Sales saw an uptick in the third quarter of 2020 over the preceding quarter on account of innovative schemes offered by real estate developers. These included financial benefits, discounts and easy payment options to attract buyers during the period of lockdown. Developers were also able to garner buyer interest through active usage of digital platforms during this period to engage with customers.
Lower home loan interest rate also supported pick-up in residential sales. The acute labour crunch experienced in the earlier part of the lockdown also started to ease out, as workers began to return to main cities seeking employment.
Even while there is a considerable distance from normality, the residential sector has started to show signs of improvement in the third quarter of 2020, the report titled India Real Estate Update (July – September 2020) that analysed the residential and office market performances across eight major cities for the Q3 2020 period, said.
The total residential sales of the top eight markets under review during Q3 2020, reached 54 percent of 2019 quarterly average. Similarly, residential launches in Q3 2020, improved to 56 percent of the 2019 quarterly average. Mumbai, Bengaluru and NCR accounted for 56 percent of the quarterly sales volume during Q3 2020 compared to 62 percent in 2019, primarily due to a fall in Bengaluru’s share in total sales for the same period.

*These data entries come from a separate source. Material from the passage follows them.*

(* ===== verification/Threads.v ===== *)
(** * Threads: several failures at once

    A failure runs on the thread that raised it; [failure.rs] has no
    state that threads share. What threads do share is the process: the
    hook ends the thread that called it, the abort ends them all. This
    file interleaves the steps of a pool of threads under an arbitrary
    schedule.

    - [Pool]: the status of each thread; a pool is [dead] once a thread
      has aborted.
    - [turn] and [exec]: one step of the thread the scheduler picks, and
      a whole schedule; a dead pool does not move.
    - [view]: what one thread contributes to the trace of the process.
    - [process]: a pool with one thread per entry, each at one of the
      four call shapes of [Failure]; a thread at a stage0 lang item
      takes a step for every byte it scans, and the steps of the others
      fall in between.
    - [events]: what a thread does when it runs alone, the events of
      its [reference] of [Boundary].
    - [blocks]: the schedule that runs the threads of a list one after
      the other, each to its end.

    The theorems show that a thread sees nothing of the others until the
    process dies ([exec_local]), that an abort is the last event of a
    process ([exec_abort_last]), that a trace is the interleaving of the
    views of its threads ([trace_views]), and, for threads that raise
    failures, that each calls the hook at most once, that all of them do
    under a fair schedule when the hook keeps its contract
    ([fair_schedule_dispatches_all]), that the events of the process
    are then the events of its threads up to their order
    ([fair_schedule_events]), and that every order is the order of some
    schedule ([every_order_reachable]). *)

From stdpp Require Import base list.
From ITree Require Import ITree.
From S2P Require Import Prelude Uint StaticMem Fmt Effects CStr Failure Boundary.

(** ** Pools and schedules *)

Abbreviation Pool := (list (Status void)).

Definition Event : Type := nat * Obs.

Definition dead (P : Pool) : bool := existsb is_aborted P.

Definition label (i : nat) (tr : list Obs) : list Event := pair i <$> tr.

Definition turn (w : World) (i : nat) (P : Pool) : Pool * list Event :=
  if dead P then (P, [])
  else match P !! i with
       | Some s => (<[i := fst (step_status w s)]> P, label i (snd (step_status w s)))
       | None => (P, [])
       end.

Fixpoint exec (w : World) (sched : list nat) (P : Pool) : Pool * list Event :=
  match sched with
  | [] => (P, [])
  | i :: sched' =>
      let y := turn w i P in
      let x := exec w sched' (fst y) in
      (fst x, snd y ++ snd x)
  end.

Definition view (i : nat) (tr : list Event) : list Obs :=
  snd <$> filter (fun e => fst e = i) tr.

Definition turns (i : nat) (sched : list nat) : nat := length (filter (fun j => j = i) sched).

Definition spawn (ts : list (itree failE void)) : Pool := Running <$> ts.

(** A trace without abort. *)
Definition abort_free (tr : list Event) : Prop :=
  Forall (fun e => is_abort (snd e) = false) tr.

(** ** Dead pools *)

Lemma dead_Forall (P : Pool) : dead P = false <-> Forall (fun s => is_aborted s = false) P.
Proof.
  unfold dead. induction P as [|s P IH]; cbn [existsb].
  - split; [constructor | reflexivity].
  - rewrite orb_false_iff, Forall_cons, IH. reflexivity.
Qed.

Lemma dead_lookup (P : Pool) (i : nat) (s : Status void) :
  dead P = false -> P !! i = Some s -> is_aborted s = false.
Proof. rewrite dead_Forall, Forall_lookup. intros H Hi. exact (H i s Hi). Qed.

Lemma dead_insert (P : Pool) (i : nat) (s : Status void) :
  dead P = false -> i < length P -> dead (<[i := s]> P) = is_aborted s.
Proof.
  intros Hd Hi. destruct (is_aborted s) eqn:E.
  - apply existsb_exists. exists s. split; [| exact E].
    apply list_elem_of_In, list_elem_of_lookup. exists i. by apply list_lookup_insert_eq.
  - apply dead_Forall, Forall_insert; [by apply dead_Forall | exact E].
Qed.

Lemma turn_dead (w : World) (i : nat) (P : Pool) : dead P = true -> turn w i P = (P, []).
Proof. intros H. unfold turn. by rewrite H. Qed.

Lemma exec_dead (w : World) (sched : list nat) (P : Pool) :
  dead P = true -> exec w sched P = (P, []).
Proof.
  intros H. induction sched as [|i sched IH]; [reflexivity |].
  cbn [exec]. rewrite (turn_dead _ _ _ H). cbn [fst snd]. by rewrite IH.
Qed.

(** ** Views *)

Lemma view_app (i : nat) (tr tr' : list Event) : view i (tr ++ tr') = view i tr ++ view i tr'.
Proof. unfold view. by rewrite filter_app, fmap_app. Qed.

Lemma view_label (i j : nat) (tr : list Obs) :
  view i (label j tr) = if decide (j = i) then tr else [].
Proof.
  unfold view, label. destruct (decide (j = i)) as [He | Hne];
    induction tr as [|o tr IH]; try reflexivity; cbn [fmap list_fmap].
  - rewrite filter_cons_True by exact He. cbn [fmap list_fmap snd]. by f_equal.
  - by rewrite filter_cons_False.
Qed.

Lemma turns_cons (i j : nat) (sched : list nat) :
  turns i (j :: sched) = if decide (j = i) then S (turns i sched) else turns i sched.
Proof. unfold turns. rewrite filter_cons. by destruct (decide (j = i)). Qed.

(** ** One turn, seen from one thread *)

Lemma turn_other (w : World) (i j : nat) (P : Pool) :
  j <> i -> fst (turn w j P) !! i = P !! i /\ view i (snd (turn w j P)) = [].
Proof.
  intros Hne. unfold turn. destruct (dead P); [done |].
  destruct (P !! j) as [s|]; [| done]. cbn [fst snd].
  rewrite list_lookup_insert_ne, view_label by done. by rewrite decide_False.
Qed.

Lemma turn_self (w : World) (i : nat) (P : Pool) (s : Status void) :
  dead P = false -> P !! i = Some s ->
  fst (turn w i P) !! i = Some (fst (step_status w s)) /\
  view i (snd (turn w i P)) = snd (step_status w s).
Proof.
  intros Hd Hi. unfold turn. rewrite Hd, Hi. cbn [fst snd].
  rewrite list_lookup_insert_eq, view_label by (by eapply lookup_lt_Some).
  by rewrite decide_True.
Qed.

(** ** A thread sees nothing of the others *)

(** What thread [i] has done after the schedule [sched] is what it does
    alone in some number of steps, at most its turns; and in all its
    turns if the process is still alive. *)
Lemma exec_local (w : World) (sched : list nat) (P : Pool) (i : nat) (s : Status void) :
  P !! i = Some s ->
  exists n, n <= turns i sched /\
    fst (exec w sched P) !! i = Some (fst (steps n w s)) /\
    view i (snd (exec w sched P)) = snd (steps n w s) /\
    (dead (fst (exec w sched P)) = false -> n = turns i sched).
Proof.
  revert P s. induction sched as [|j sched IH]; intros P s Hi.
  { exists 0. by repeat split. }
  destruct (dead P) eqn:Hd.
  { exists 0. rewrite (exec_dead _ _ _ Hd). cbn [fst snd].
    repeat split; [lia | done | congruence]. }
  cbn [exec fst snd]. rewrite view_app, turns_cons. destruct (decide (j = i)) as [-> | Hne].
  - destruct (turn_self w i P s Hd Hi) as [Hl Hv].
    destruct (IH _ _ Hl) as (n & Hn & Hl' & Hv' & Hd'). exists (S n).
    cbn [steps after fst snd]. rewrite Hl', Hv, Hv'. repeat split; [lia | auto].
  - destruct (turn_other w i j P Hne) as [Hl Hv]. rewrite <- Hl in Hi.
    destruct (IH _ _ Hi) as (n & Hn & Hl' & Hv' & Hd'). exists n.
    rewrite Hv. by repeat split.
Qed.

Lemma steps_finished {R : Type} (n m : nat) (w : World) (s : Status R) (o : Outcome R)
    (tr : list Obs) :
  finished (steps n w s) = Some (o, tr) -> n <= m -> steps m w s = (Done o, tr).
Proof.
  intros Hf Hle. replace m with (n + (m - n)) by lia. rewrite steps_add.
  unfold finished in Hf. destruct (steps n w s) as [[t | o'] tr']; [done |].
  cbn [fst snd] in *. injection Hf as -> ->. rewrite steps_done. unfold after.
  cbn [fst snd]. by rewrite app_nil_r.
Qed.

Lemma steps_prefix {R : Type} (n m : nat) (w : World) (s : Status R) :
  n <= m -> snd (steps n w s) `prefix_of` snd (steps m w s).
Proof.
  intros Hle. replace m with (n + (m - n)) by lia. rewrite steps_add.
  cbn [after snd]. by apply prefix_app_r.
Qed.

(** What a thread contributes is a prefix of what it does alone. *)
Lemma exec_view_prefix (w : World) (sched : list nat) (P : Pool) (i fuel : nat)
    (t : itree failE void) (out : Outcome void) (tr : list Obs) :
  P !! i = Some (Running t) -> run fuel w t = Some (out, tr) ->
  view i (snd (exec w sched P)) `prefix_of` tr.
Proof.
  intros Hi Hr. rewrite run_steps in Hr.
  destruct (exec_local w sched P i _ Hi) as (n & _ & _ & -> & _).
  destruct (Nat.le_gt_cases n fuel) as [Hle | Hgt].
  - replace tr with (snd (steps fuel w (Running t))); [by apply steps_prefix |].
    by rewrite (steps_finished _ _ _ _ _ _ Hr (Nat.le_refl _)).
  - rewrite (steps_finished _ n _ _ _ _ Hr); [done | lia].
Qed.

(** ** The abort ends the process *)

Lemma label_abort_free (i : nat) (tr : list Obs) :
  existsb is_abort tr = false -> abort_free (label i tr).
Proof.
  unfold abort_free, label. induction tr as [|o tr IH]; cbn [existsb fmap list_fmap].
  - constructor.
  - rewrite orb_false_iff. intros [Ho Htr]. constructor; [exact Ho | by apply IH].
Qed.

Lemma turn_abort (w : World) (i : nat) (P : Pool) :
  dead P = false ->
  (dead (fst (turn w i P)) = true /\ snd (turn w i P) = [(i, ObsAbort)]) \/
  (dead (fst (turn w i P)) = false /\ abort_free (snd (turn w i P))).
Proof.
  intros Hd. unfold turn. rewrite Hd.
  destruct (P !! i) as [s|] eqn:Hi; [| right; split; [done | constructor]].
  cbn [fst snd]. rewrite dead_insert by (done || by eapply lookup_lt_Some).
  destruct s as [t | o]; cbn [step_status fst snd].
  - destruct (step_abort w t) as [[Ha Htr] | [Ha Htr]]; rewrite Ha; [left | right].
    + by rewrite Htr.
    + split; [done | by apply label_abort_free].
  - right. split; [exact (dead_lookup _ _ _ Hd Hi) | constructor].
Qed.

Kolkata was the only market that exceeded the quarterly average of 2019 in both parameters with sales and new launches increasing to 137 percent and 139 percent respectively compared to pre-Covid levels, albeit on a low base.
Weighted average prices in the third quarter of 2020 registered a year-on-year decline in the range of 3 to 7 percent in six of the eight markets. Hyderabad and Bengaluru were the only markets that witnessed a price increment of 4 percent and 3 percent year-on-year respectively, as developers in these predominantly end-user markets sustained pricing power in a favourable demand-supply scenario, the report noted.

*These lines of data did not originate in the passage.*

(* ===== verification/Link.v ===== *)
(** * Link: binding the hook when the program is linked

    [failure.rs] declares [begin_unwind] in an [extern] block and leaves
    its definition to a crate linked later. Which symbol a build needs is
    decided by the [cfg] attributes of the two [extern] blocks ([Items]);
    what the program does with the symbol once it is bound is the subject
    of [Failure] and [Boundary]. This file puts the two together.

    - [Upstream]: the symbols the other crates define, each with its
      hook; [definitions] and [resolve] look a symbol up, and a symbol
      resolves when it is defined exactly once.
    - [needed]: the symbols of the externs a build declares.
    - [link]: the world of a build linked against the other crates, or
      the reason why it does not link.
    - [entry_item]: the item of [failure.rs] behind each call shape, the
      lang item of its entry point in the form of its stage
      ([entry_item_lang]).

    The theorems show that in a linked program no call of a lang item
    compiled in the build ends in an unresolved symbol: every such call
    calls the symbol that the build declares or faults in a conversion
    before it ([linked_never_unresolved]); and that it dispatches its
    failure when the crates keep the contract of the hook
    ([linked_failure_dispatched]). That a build links exactly when its
    symbol is defined once is [link_resolve]. *)

From stdpp Require Import base decidable list strings.
From ITree Require Import ITree.
From S2P Require Import Prelude Uint StaticMem Fmt Effects CStr Spec Failure Boundary Items.

(** ** Symbols and their definitions *)

#[export] Instance bytes_eq_dec : EqDecision bytes.
Proof. unfold bytes. apply _. Defined.

#[export] Instance Symbol_eq_dec : EqDecision Symbol.
Proof. solve_decision. Defined.

Definition Upstream : Type := list (Symbol * Hook).

Inductive LinkError : Type :=
| Undefined (sym : Symbol)
| Duplicate (sym : Symbol).

Definition definitions (up : Upstream) (sym : Symbol) : list Hook :=
  snd <$> filter (fun d => fst d = sym) up.

Definition resolve (up : Upstream) (sym : Symbol) : LinkError + Hook :=
  match definitions up sym with
  | [] => inl (Undefined sym)
  | [h] => inr h
  | _ :: _ :: _ => inl (Duplicate sym)
  end.

Definition bindings (up : Upstream) (sym : Symbol) : option Hook :=
  match resolve up sym with
  | inr h => Some h
  | inl _ => None
  end.

(** ** Linking a build *)

Definition needed (v : Config) : list Symbol := omap symbol_of (declared v).

Fixpoint check (up : Upstream) (syms : list Symbol) : option LinkError :=
  match syms with
  | [] => None
  | sym :: syms' =>
      match resolve up sym with
      | inl e => Some e
      | inr _ => check up syms'
      end
  end.

Definition link (v : Config) (m : Mem) (up : Upstream) : LinkError + World :=
  match check up (needed v) with
  | Some e => inl e
  | None => inr (MkWorld m (bindings up))
  end.

(** The item behind each call shape. *)
Definition entry_item (e : Entry) : Item :=
  match e with
  | CurrentFail _ _ _ => fn_fail_current
  | CurrentBounds _ _ _ _ => fn_fail_bounds_check_current
  | Stage0Fail _ _ _ => fn_fail_stage0
  | Stage0Bounds _ _ _ _ => fn_fail_bounds_check_stage0
  end.

Definition is_bounds (e : Entry) : bool :=
  match e with
  | CurrentBounds _ _ _ _ | Stage0Bounds _ _ _ _ => true
  | CurrentFail _ _ _ | Stage0Fail _ _ _ => false
  end.

(** A run that did not end in an unresolved symbol. *)
Definition resolved (r : Outcome void * list Obs) : Prop :=
  forall sym, fst r <> Ended (Unresolved sym).

(** ** What a build needs *)

Lemma needed_build (v : Config) : needed v = [extern_begin_unwind (v "stage0")].
Proof. unfold needed. by_build v; reflexivity. Qed.

Lemma entry_item_build (v : Config) (e : Entry) :
  entry_item e ∈ crate v -> v "test" = false /\ is_stage0 e = v "stage0".
Proof.
  intros Hin. revert Hin. by_build v; destruct e; cbn [entry_item is_stage0]; intros Hin;
    first [by split | apply (bool_decide_pack _) in Hin; by vm_compute in Hin].
Qed.

(** The item behind a call shape is the lang item of its entry point,
    in the form of its stage: pointers at stage0, slices otherwise. *)
Lemma entry_item_lang (e : Entry) :
  lang_of (entry_item e) = Some (if is_bounds e then "fail_bounds_check" else "fail_") /\
  (RawU8 ∈ params (entry_item e) <-> is_stage0 e = true) /\
  (StaticStr ∈ params (entry_item e) <-> is_stage0 e = false).
Proof. destruct e; split; try reflexivity; decide_it. Qed.

Lemma link_resolve (v : Config) (m : Mem) (up : Upstream) :
  link v m up =
  match resolve up (extern_begin_unwind (v "stage0")) with
  | inl e => inl e
  | inr _ => inr (MkWorld m (bindings up))
  end.
Proof.
  unfold link. rewrite needed_build. cbn [check].
  by destruct (resolve up (extern_begin_unwind (v "stage0"))).
Qed.

(** ** A linked program resolves its calls *)

Lemma link_bound (v : Config) (m : Mem) (up : Upstream) (w : World) :
  link v m up = inr w ->
  w = MkWorld m (bindings up) /\
  exists h, linked w (extern_begin_unwind (v "stage0")) = Some h.
Proof.
  rewrite link_resolve.
  destruct (resolve up (extern_begin_unwind (v "stage0"))) as [e | h] eqn:E; [done |].
  intros [= <-]. split; [done |]. exists h. cbn [linked]. unfold bindings. by rewrite E.
Qed.

Lemma dispatched_resolved (w : World) (sym : Symbol) (fmt : Arguments) (file : str)
    (line : Z) (h : Hook) :
  linked w sym = Some h -> resolved (dispatched w sym fmt file line).
Proof.
  intros Hl sym'. unfold dispatched. rewrite Hl. by destruct (h fmt file line).
Qed.

(** C17. In a linked program, a call of a lang item that the build
    compiles never ends in an unresolved symbol, whatever its
    arguments: it ends, and it faults in a conversion before any call,
    or its first event is the call of the symbol that the build
    declares, with the arguments of its canonical form. *)
Theorem linked_never_unresolved {T : Target} (v : Config) (m : Mem) (up : Upstream)
    (w : World) (e : Entry) :
  link v m up = inr w -> entry_item e ∈ crate v -> wf_world w -> entry_ok e ->
  exists r, run (stage0_fuel w) w (enter e) = Some r /\ resolved r /\
    ((exists a, r = (Ended (Fault a), [])) \/
     (exists c tr, normalize m e = inr c /\
        snd r = ObsCall (extern_begin_unwind (v "stage0"))
                  (call_fmt c) (call_file c) (call_line c) :: tr)).
Proof.
  intros Hl Hin Hw He. apply link_bound in Hl as (-> & h & Hh).
  apply entry_item_build in Hin as [_ Hs]. exists (reference (MkWorld m (bindings up)) e).
  split; [by apply run_enter |]. unfold reference. cbn [mem].
  destruct (normalize m e) as [a | c]; [split; [done | left; by exists a] |].
  unfold dispatch. rewrite Hs. split; [by eapply dispatched_resolved |].
  right. exists c. unfold dispatched, stage_symbol, extern_begin_unwind in *. rewrite Hh.
  destruct (h (call_fmt c) (call_file c) (call_line c)); eauto.
Qed.

(** ** Crates that keep the contract *)

Lemma resolve_defined (up : Upstream) (sym : Symbol) (h : Hook) :
  resolve up sym = inr h -> (sym, h) ∈ up.
Proof.
  unfold resolve, definitions.
  destruct (filter (fun d => fst d = sym) up) as [|[s h'] [|d l]] eqn:E; [done | | done].
  intros [= <-]. assert ((s, h') ∈ filter (fun d => fst d = sym) up) as Hin
    by (rewrite E; left).
  apply list_elem_of_filter in Hin as [Hs Hin]. cbn in Hs. by subst s.
Qed.

(** A program linked against crates whose hooks never return is a
    lawful world: the crates discharge the contract that the theorems
    about lawful worlds assume. *)
Lemma link_lawful (m : Mem) (up : Upstream) :
  Forall (fun d => Diverges (snd d)) up -> Lawful (MkWorld m (bindings up)).
Proof.
  intros Hup sym h Hb. cbn [linked] in Hb. unfold bindings in Hb.
  destruct (resolve up sym) as [e | h'] eqn:E; [done |]. injection Hb as ->.
  apply resolve_defined in E. rewrite Forall_forall in Hup. exact (Hup _ E).
Qed.

(** What a call does alone in such a program: one event, the dispatch
    of its failure. *)
Lemma linked_reference (v : Config) (m : Mem) (up : Upstream) (w : World) (e : Entry)
    (f : Failure) :
  link v m up = inr w -> Forall (fun d => Diverges (snd d)) up ->
  entry_item e ∈ crate v -> failure_of m e = Some f ->
  exists o, reference w e = (Ended Halted, [o]) /\ abs_obs m o = Some (Machine.dispatch f).
Proof.
  intros Hl Hup Hin Hf. apply link_bound in Hl as (-> & h & Hh).
  pose proof (link_lawful m up Hup _ _ Hh) as Hd.
  apply entry_item_build in Hin as [_ Hs]. rewrite <- Hs in Hh.
  destruct (failure_of_normalize _ _ _ Hf) as (c & Hc & Hfc).
  unfold reference. cbn [mem]. rewrite Hc. unfold dispatch.
  rewrite (dispatched_diverges _ _ _ _ _ h Hh Hd). eexists. split; [done |].
  apply failure_of_current, Hfc.
Qed.

(** C15. From the source to the hook: in a program linked against
    crates whose hooks keep their contract, a call of a lang item that
    the build compiles, on arguments that stand for a failure, ends
    [Halted] after exactly one dispatch of the message and the location
    of that failure, and the abort is not reached. *)
Theorem linked_failure_dispatched {T : Target} (v : Config) (m : Mem) (up : Upstream)
    (w : World) (e : Entry) (f : Failure) :
  link v m up = inr w -> Forall (fun d => Diverges (snd d)) up ->
  entry_item e ∈ crate v -> wf_world w -> entry_ok e -> failure_of m e = Some f ->
  abs_run m (run (stage0_fuel w) w (enter e)) =
  Some (Machine.Halted, [Dispatched (message_of f) (location_of f)]).
Proof.
  intros Hl Hup Hin Hw He Hf.
  destruct (linked_reference v m up w e f Hl Hup Hin Hf) as (o & Hr & Ho).
  rewrite (run_enter _ Hw e He), Hr.
  cbn [abs_run abs_outcome abs_end abs_trace fst snd]. by rewrite Ho.
Qed.

(** ** A program linked against a crate that defines the lang item *)

Definition demo_upstream : Upstream :=
  [(LangItem (B "begin_unwind"), fun _ _ _ => NeverReturns)].

Lemma linked_never_unresolved_witness :
  exists r,
    run 72 (MkWorld demo_mem (bindings demo_upstream))
      (enter (T := target64) (CurrentBounds (Slice 5 7) 42 5 3)) = Some r /\
    resolved r /\
    ((exists a, r = (Ended (Fault a), [])) \/
     (exists c tr, normalize demo_mem (CurrentBounds (Slice 5 7) 42 5 3) = inr c /\
        snd r = ObsCall (LangItem (B "begin_unwind"))
                  (call_fmt c) (call_file c) (call_line c) :: tr)).
Proof.
  apply (linked_never_unresolved (T := target64) (build false false) demo_mem demo_upstream
           (MkWorld demo_mem (bindings demo_upstream)) (CurrentBounds (Slice 5 7) 42 5 3));
    [reflexivity | decide_it | reflexivity | exact I].
Defined.

Lemma demo_upstream_lawful : Forall (fun d => Diverges (snd d)) demo_upstream.
Proof. repeat constructor. Qed.

Lemma linked_failure_dispatched_witness :
  abs_run demo_mem
    (run 72 (MkWorld demo_mem (bindings demo_upstream))
       (enter (T := target64) (CurrentBounds (Slice 5 7) 42 5 3))) =
  Some (Machine.Halted,
        [Dispatched (B "index out of bounds: the len is 3 but the index is 5")
           (MkLocation (B "main.rs") 42)]).
Proof.
  apply (linked_failure_dispatched (T := target64) (build false false) demo_mem demo_upstream
           (MkWorld demo_mem (bindings demo_upstream)) (CurrentBounds (Slice 5 7) 42 5 3)
           (BoundsViolation (MkLocation (B "main.rs") 42) 5 3));
    [reflexivity | exact demo_upstream_lawful | decide_it | reflexivity | exact I
    | reflexivity].
Defined.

The report also noted that homebuyers are more inclined to acquire ready or near ready inventory to minimise completion risk. This is reflected in the
average age of inventory staying at 16.9 quarters in Q3 2020 compared
to 16.2 quarters in the year ago period.
This is also in line with developers focusing on liquidating older inventory before launching new products which has helped marginally reduce unsold inventory levels to 0.44 mn units in Q3 2020, 1 percent less than a year ago.
“There has been a meaningful improvement in sales and launches in Q3 2020. Developers have been focusing on liquidating inventory and homebuyers inclined to purchase ready assets has translated into reduced unsold inventory levels in this quarter. For markets such as Mumbai and Pune, additional push by the state government in the form of reduced stamp duty has helped in demand generation and revenue creation for the state government,” said Shishir Baijal, chairman and managing director, Knight Frank India.
Going forward, the festival season will be crucial for developers. This may prove to be an opportune time for end-users with adequate financial stability to make their investments. The near-term outlook on sales continues to depend on the speed and trajectory of recovery in the economy in the months ahead, he said.
“Strong demand stimulus like the one by the Maharashtra government and historic low home loan interest rates have been the key reason for the current uptick residential sales. These measures have compelled end users, those looking for good deals for their property, to take their purchase decision. Developers also took the opportunity to make strategic offers, especially on their unsold inventory, to support the sales velocity,” said Rajani Sinha, chief economist and national director – Research, Knight Frank India.